'''
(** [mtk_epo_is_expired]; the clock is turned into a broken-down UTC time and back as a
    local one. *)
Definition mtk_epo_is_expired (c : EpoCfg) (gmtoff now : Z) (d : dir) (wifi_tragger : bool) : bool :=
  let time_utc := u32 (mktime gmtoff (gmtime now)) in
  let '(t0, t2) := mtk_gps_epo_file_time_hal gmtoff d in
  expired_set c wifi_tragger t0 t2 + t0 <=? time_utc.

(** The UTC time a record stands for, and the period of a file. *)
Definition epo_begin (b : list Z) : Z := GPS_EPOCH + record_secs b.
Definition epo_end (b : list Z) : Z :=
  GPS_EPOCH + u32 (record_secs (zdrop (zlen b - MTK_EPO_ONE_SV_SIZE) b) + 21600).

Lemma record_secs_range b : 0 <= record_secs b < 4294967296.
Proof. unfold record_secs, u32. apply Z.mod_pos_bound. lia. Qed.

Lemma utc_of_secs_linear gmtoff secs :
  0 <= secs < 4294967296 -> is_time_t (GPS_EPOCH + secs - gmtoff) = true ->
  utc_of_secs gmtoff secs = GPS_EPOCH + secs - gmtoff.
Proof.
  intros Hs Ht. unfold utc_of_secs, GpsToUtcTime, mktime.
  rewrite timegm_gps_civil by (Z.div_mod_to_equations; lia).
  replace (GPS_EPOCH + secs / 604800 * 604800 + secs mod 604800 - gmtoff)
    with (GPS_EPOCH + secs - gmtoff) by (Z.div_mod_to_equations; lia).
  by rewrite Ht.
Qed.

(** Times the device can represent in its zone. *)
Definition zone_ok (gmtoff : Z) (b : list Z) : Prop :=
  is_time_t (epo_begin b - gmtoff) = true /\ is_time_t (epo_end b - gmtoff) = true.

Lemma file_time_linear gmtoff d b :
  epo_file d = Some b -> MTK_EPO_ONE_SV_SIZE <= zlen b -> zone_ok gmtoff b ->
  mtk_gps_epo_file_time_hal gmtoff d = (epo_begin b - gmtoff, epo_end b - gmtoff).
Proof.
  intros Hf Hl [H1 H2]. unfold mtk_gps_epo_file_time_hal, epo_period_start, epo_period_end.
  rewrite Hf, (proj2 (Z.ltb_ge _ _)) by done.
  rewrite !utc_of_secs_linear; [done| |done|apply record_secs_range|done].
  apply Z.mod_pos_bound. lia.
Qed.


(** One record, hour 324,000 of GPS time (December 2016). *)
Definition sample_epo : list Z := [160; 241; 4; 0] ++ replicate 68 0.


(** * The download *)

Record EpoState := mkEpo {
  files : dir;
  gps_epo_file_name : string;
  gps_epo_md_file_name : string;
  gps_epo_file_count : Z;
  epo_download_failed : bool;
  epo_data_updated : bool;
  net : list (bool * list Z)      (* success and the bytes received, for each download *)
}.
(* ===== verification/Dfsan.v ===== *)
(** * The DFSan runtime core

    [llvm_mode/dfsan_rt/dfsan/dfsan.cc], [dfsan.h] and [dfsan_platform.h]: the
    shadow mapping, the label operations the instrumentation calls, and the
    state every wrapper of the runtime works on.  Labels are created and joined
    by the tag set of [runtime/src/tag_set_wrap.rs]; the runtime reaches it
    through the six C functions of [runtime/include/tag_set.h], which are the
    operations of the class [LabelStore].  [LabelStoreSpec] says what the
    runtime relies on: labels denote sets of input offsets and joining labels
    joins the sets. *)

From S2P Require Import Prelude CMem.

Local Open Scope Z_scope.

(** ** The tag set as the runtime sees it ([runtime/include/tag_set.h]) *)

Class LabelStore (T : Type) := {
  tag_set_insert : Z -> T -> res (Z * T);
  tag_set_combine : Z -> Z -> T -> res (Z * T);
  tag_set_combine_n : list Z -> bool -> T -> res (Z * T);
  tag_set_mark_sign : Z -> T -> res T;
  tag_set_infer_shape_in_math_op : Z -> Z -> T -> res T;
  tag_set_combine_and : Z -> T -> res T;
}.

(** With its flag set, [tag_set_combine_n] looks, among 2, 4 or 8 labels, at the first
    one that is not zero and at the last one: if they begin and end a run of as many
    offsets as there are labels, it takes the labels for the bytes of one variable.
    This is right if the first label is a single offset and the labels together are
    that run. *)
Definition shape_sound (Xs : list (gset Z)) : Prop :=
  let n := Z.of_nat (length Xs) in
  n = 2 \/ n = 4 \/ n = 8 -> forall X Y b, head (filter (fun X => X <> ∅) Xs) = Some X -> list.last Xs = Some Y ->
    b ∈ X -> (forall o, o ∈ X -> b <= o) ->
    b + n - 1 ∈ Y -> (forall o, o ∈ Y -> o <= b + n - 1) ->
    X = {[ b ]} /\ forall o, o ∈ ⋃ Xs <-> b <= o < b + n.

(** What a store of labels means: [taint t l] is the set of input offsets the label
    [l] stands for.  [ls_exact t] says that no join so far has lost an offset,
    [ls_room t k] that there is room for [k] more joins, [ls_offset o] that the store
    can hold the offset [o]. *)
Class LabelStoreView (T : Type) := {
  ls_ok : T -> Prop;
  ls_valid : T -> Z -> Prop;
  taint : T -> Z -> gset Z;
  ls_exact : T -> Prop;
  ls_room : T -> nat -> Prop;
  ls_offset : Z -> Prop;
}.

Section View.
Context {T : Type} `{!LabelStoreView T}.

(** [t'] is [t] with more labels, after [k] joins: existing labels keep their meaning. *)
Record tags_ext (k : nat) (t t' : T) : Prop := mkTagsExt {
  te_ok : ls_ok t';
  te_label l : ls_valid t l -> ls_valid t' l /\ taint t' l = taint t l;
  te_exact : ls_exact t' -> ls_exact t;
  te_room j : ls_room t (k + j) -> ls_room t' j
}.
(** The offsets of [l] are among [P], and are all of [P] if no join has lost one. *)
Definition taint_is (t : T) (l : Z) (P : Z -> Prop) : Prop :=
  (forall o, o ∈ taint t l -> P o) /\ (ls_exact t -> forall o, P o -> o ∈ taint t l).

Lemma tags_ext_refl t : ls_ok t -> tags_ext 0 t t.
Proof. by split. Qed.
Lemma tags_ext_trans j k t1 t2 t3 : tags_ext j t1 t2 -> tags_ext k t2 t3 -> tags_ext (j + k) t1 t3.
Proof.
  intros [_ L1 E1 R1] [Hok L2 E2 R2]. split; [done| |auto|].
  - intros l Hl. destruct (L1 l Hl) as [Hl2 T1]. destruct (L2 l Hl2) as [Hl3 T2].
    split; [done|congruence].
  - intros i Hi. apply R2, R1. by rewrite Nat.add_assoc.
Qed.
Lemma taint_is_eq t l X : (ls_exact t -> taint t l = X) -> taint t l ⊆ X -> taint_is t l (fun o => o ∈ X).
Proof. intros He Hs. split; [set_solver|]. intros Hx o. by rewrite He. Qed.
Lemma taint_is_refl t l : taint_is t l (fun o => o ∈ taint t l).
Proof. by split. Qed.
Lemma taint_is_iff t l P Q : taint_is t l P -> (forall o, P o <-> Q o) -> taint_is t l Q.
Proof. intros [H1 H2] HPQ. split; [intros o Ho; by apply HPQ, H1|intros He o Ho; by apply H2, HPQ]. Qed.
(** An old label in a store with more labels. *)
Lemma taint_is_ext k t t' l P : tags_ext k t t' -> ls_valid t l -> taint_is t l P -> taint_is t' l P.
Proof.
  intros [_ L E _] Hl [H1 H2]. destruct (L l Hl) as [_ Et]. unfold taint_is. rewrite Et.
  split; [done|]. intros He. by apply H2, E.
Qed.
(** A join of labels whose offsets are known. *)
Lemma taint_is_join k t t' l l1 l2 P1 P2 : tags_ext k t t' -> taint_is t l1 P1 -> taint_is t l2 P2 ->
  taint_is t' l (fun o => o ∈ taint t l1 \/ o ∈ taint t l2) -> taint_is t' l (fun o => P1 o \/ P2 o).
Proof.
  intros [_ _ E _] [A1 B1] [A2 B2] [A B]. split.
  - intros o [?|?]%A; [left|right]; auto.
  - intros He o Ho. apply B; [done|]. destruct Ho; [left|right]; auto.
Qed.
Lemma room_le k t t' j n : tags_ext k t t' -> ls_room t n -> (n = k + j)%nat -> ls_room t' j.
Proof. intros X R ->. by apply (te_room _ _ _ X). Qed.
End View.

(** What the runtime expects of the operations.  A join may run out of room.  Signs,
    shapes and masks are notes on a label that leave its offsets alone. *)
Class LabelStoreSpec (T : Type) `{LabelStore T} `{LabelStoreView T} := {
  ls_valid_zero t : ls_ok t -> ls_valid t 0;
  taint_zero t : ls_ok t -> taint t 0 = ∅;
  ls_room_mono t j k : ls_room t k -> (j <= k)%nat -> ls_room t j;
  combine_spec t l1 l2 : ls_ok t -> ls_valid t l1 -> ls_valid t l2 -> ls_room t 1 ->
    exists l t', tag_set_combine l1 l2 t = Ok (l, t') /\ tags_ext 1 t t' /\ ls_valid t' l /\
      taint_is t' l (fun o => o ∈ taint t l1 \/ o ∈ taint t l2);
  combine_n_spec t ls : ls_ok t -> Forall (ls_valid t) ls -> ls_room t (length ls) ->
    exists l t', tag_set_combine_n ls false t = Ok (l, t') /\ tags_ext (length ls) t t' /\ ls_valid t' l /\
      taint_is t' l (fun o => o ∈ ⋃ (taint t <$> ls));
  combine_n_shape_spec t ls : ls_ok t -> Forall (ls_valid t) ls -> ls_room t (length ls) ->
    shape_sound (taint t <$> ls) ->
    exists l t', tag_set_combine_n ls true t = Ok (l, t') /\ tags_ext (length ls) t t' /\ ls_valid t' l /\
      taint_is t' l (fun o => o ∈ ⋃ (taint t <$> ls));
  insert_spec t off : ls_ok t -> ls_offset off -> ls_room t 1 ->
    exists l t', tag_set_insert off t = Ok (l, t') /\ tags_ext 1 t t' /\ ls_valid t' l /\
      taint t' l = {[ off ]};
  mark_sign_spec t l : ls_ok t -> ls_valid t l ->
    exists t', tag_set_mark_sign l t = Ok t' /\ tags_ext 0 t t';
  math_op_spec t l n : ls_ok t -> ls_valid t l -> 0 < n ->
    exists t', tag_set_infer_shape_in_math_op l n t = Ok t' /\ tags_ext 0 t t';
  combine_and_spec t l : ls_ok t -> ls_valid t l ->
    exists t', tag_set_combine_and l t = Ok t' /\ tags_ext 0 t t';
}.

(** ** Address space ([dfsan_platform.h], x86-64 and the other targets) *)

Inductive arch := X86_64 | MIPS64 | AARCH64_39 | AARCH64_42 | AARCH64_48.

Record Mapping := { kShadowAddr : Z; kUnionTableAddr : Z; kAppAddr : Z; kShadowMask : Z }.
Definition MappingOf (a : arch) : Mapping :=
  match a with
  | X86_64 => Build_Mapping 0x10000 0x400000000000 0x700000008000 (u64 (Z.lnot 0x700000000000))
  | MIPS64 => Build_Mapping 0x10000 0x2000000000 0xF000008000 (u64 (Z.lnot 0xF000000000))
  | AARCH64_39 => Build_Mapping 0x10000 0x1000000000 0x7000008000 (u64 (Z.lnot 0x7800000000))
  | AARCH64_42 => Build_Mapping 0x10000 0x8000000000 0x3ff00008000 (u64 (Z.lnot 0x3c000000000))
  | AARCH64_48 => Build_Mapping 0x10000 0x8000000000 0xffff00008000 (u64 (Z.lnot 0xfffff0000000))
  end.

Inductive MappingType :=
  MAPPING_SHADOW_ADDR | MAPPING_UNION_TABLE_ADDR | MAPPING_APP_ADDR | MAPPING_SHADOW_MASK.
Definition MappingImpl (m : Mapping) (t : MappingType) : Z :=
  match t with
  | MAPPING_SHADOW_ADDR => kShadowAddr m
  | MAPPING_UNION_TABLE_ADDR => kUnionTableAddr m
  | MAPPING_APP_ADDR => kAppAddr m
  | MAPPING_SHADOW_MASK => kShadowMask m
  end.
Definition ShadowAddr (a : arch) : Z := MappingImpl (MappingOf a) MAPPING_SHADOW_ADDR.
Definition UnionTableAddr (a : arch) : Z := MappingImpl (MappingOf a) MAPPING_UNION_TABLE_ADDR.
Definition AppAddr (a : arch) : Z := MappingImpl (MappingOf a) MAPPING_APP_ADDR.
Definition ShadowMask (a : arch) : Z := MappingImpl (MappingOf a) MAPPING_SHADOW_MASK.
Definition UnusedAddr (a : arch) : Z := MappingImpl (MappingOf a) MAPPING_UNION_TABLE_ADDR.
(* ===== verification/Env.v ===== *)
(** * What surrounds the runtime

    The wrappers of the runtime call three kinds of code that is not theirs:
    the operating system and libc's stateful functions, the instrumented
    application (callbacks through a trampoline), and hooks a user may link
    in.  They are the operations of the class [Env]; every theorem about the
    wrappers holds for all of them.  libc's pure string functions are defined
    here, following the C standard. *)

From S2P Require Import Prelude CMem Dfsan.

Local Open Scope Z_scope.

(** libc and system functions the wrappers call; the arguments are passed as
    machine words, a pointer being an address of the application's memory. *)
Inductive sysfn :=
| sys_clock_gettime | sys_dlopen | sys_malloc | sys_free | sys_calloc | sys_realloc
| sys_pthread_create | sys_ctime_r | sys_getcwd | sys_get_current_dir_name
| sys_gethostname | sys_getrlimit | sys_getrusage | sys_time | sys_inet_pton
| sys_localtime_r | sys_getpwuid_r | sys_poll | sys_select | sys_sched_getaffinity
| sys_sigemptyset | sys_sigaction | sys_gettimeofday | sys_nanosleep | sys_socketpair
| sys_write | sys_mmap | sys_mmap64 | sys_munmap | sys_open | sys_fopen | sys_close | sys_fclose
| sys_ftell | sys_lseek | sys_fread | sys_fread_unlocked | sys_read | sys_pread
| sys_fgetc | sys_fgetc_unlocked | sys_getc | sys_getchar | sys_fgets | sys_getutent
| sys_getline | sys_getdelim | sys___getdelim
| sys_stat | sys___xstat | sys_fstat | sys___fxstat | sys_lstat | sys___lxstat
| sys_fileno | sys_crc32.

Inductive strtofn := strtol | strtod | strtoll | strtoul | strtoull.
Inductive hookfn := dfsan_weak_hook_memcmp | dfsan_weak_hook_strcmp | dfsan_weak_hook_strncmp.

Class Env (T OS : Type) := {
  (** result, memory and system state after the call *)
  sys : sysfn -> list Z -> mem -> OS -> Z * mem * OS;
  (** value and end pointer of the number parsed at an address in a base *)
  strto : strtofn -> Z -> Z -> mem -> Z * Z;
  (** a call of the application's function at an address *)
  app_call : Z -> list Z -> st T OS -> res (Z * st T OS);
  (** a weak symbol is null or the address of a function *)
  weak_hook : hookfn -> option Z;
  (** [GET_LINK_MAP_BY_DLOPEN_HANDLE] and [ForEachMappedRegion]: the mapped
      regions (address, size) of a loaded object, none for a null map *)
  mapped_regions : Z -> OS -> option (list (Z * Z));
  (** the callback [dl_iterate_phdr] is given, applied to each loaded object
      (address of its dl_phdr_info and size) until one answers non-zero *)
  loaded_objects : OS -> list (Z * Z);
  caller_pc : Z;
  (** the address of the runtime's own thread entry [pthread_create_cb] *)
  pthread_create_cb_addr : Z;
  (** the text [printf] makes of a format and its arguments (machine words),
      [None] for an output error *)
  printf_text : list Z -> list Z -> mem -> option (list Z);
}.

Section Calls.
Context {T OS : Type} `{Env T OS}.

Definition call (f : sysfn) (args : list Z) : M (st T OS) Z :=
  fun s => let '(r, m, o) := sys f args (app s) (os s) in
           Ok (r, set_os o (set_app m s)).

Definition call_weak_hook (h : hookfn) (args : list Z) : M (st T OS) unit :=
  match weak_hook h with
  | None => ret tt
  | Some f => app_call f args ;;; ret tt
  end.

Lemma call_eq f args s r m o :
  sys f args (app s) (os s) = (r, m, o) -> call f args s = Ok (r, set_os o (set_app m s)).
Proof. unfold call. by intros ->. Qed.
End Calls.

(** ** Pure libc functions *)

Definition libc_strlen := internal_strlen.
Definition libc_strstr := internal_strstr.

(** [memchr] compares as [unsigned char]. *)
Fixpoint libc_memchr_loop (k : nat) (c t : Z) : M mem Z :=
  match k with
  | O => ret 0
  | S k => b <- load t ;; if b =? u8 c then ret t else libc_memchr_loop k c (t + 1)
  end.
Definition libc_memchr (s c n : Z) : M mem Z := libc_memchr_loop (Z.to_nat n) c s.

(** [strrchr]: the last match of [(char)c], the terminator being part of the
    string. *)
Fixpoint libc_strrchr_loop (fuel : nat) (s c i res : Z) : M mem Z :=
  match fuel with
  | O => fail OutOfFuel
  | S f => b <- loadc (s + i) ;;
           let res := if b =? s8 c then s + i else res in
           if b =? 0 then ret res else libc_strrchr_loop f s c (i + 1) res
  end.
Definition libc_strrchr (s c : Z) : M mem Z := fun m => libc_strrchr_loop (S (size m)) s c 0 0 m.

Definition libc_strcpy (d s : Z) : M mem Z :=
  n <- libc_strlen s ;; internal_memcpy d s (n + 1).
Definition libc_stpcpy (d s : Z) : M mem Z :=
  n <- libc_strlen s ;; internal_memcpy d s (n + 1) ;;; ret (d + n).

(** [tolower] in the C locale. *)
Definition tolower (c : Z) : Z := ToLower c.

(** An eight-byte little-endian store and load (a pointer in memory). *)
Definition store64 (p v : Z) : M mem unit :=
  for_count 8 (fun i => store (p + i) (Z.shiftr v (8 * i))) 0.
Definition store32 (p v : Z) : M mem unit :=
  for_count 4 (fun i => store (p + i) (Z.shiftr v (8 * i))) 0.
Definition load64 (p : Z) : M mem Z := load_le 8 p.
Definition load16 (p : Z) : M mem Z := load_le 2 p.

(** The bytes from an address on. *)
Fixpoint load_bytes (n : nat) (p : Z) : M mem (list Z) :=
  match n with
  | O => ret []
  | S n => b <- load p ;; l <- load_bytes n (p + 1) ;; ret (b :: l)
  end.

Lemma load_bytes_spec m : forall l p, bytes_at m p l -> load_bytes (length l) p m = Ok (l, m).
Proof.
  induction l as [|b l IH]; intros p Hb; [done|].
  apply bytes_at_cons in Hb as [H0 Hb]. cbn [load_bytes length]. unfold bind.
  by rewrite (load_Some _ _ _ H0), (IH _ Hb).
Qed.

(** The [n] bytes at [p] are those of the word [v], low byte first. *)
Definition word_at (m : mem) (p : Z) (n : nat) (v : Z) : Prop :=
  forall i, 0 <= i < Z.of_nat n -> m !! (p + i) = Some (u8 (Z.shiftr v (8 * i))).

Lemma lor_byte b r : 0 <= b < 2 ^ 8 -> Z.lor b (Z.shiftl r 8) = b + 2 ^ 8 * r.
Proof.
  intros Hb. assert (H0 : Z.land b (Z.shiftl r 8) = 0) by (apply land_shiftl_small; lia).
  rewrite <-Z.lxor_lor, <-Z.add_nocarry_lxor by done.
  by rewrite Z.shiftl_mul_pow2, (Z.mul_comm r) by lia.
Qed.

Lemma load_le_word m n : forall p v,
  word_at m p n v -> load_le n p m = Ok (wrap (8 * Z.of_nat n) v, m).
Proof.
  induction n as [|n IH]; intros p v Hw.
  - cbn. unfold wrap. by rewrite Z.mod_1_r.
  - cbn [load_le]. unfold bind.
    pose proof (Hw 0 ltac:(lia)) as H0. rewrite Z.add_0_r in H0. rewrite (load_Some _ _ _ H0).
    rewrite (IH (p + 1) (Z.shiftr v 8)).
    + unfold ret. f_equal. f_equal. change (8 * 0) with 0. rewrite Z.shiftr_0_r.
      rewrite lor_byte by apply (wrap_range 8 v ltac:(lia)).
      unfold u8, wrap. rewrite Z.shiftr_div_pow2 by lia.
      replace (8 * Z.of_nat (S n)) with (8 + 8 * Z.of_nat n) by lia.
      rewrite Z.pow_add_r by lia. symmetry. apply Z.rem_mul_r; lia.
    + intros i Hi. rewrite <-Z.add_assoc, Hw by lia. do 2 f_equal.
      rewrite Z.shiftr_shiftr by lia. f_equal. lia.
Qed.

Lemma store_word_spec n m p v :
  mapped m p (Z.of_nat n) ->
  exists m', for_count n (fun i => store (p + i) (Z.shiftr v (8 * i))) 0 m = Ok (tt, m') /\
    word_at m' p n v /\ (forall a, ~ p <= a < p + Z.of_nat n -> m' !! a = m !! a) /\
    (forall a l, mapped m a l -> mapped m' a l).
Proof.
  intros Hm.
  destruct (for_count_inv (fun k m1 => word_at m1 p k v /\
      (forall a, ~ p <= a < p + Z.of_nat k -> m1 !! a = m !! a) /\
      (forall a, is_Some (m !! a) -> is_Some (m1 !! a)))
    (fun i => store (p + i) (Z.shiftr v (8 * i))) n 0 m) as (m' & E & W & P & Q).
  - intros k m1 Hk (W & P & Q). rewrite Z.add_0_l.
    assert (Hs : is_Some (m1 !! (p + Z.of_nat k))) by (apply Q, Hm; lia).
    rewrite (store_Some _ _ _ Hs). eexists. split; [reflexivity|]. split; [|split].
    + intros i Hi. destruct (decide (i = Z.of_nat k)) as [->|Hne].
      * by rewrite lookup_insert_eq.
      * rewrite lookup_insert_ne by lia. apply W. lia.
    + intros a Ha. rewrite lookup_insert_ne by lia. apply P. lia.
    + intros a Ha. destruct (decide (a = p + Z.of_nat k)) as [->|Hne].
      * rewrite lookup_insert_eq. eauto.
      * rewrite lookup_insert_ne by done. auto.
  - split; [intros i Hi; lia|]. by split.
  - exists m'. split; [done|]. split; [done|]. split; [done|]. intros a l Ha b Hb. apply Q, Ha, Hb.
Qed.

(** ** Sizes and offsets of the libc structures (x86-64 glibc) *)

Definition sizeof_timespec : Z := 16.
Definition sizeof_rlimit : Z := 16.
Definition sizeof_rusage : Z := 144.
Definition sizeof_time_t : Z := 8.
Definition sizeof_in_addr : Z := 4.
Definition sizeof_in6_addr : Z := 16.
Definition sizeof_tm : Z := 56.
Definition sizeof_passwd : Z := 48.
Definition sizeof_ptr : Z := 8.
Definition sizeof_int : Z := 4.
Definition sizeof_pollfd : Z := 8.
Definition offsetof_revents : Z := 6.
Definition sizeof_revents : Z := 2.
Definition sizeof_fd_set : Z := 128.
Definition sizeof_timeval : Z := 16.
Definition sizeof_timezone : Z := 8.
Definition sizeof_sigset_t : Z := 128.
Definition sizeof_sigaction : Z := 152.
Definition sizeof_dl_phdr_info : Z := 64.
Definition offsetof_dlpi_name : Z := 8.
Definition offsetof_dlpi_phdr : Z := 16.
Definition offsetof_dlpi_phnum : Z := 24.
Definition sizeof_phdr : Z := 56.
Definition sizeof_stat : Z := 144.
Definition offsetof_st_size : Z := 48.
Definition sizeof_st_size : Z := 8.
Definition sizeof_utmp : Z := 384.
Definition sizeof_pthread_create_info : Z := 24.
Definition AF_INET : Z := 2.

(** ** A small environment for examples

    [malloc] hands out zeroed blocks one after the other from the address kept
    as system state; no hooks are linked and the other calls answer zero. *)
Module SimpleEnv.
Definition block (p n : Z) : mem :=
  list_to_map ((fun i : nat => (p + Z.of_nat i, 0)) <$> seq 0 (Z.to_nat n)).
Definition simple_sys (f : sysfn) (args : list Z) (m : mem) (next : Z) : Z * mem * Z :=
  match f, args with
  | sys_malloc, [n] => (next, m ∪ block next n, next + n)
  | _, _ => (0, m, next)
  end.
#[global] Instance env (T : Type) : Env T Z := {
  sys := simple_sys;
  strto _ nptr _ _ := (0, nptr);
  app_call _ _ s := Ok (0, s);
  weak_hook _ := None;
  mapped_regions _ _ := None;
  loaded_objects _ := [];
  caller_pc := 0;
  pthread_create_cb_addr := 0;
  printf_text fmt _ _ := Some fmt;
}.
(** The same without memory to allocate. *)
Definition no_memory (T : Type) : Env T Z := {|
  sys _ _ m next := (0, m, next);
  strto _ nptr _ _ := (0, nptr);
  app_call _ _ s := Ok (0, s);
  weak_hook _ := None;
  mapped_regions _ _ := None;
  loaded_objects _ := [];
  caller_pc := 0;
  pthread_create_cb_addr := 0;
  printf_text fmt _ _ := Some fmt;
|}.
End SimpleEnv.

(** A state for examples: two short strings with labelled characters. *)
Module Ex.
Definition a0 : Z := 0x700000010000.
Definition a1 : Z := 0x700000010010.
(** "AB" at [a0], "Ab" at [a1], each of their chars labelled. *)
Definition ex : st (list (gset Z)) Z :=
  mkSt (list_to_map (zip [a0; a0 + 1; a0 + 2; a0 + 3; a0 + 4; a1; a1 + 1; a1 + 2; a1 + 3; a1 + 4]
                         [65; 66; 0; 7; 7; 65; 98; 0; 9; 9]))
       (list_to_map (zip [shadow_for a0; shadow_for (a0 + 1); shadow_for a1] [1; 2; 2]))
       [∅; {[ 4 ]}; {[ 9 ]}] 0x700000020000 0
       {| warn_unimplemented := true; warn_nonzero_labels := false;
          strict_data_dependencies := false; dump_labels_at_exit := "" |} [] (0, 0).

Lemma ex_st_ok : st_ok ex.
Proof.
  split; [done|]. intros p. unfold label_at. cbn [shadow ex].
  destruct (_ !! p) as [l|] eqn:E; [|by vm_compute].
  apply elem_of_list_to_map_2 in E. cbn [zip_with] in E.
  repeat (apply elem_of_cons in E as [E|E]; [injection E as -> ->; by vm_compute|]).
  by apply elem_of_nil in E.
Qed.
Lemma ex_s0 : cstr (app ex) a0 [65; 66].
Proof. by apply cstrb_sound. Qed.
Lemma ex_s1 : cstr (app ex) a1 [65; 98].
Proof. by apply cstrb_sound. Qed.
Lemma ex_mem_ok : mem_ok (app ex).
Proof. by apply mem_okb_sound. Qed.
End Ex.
'''
WHAT THE TASK ASKS:
Among the records, count every line where "else" appears. Reply with the total alone.

RESULT BELOW:
3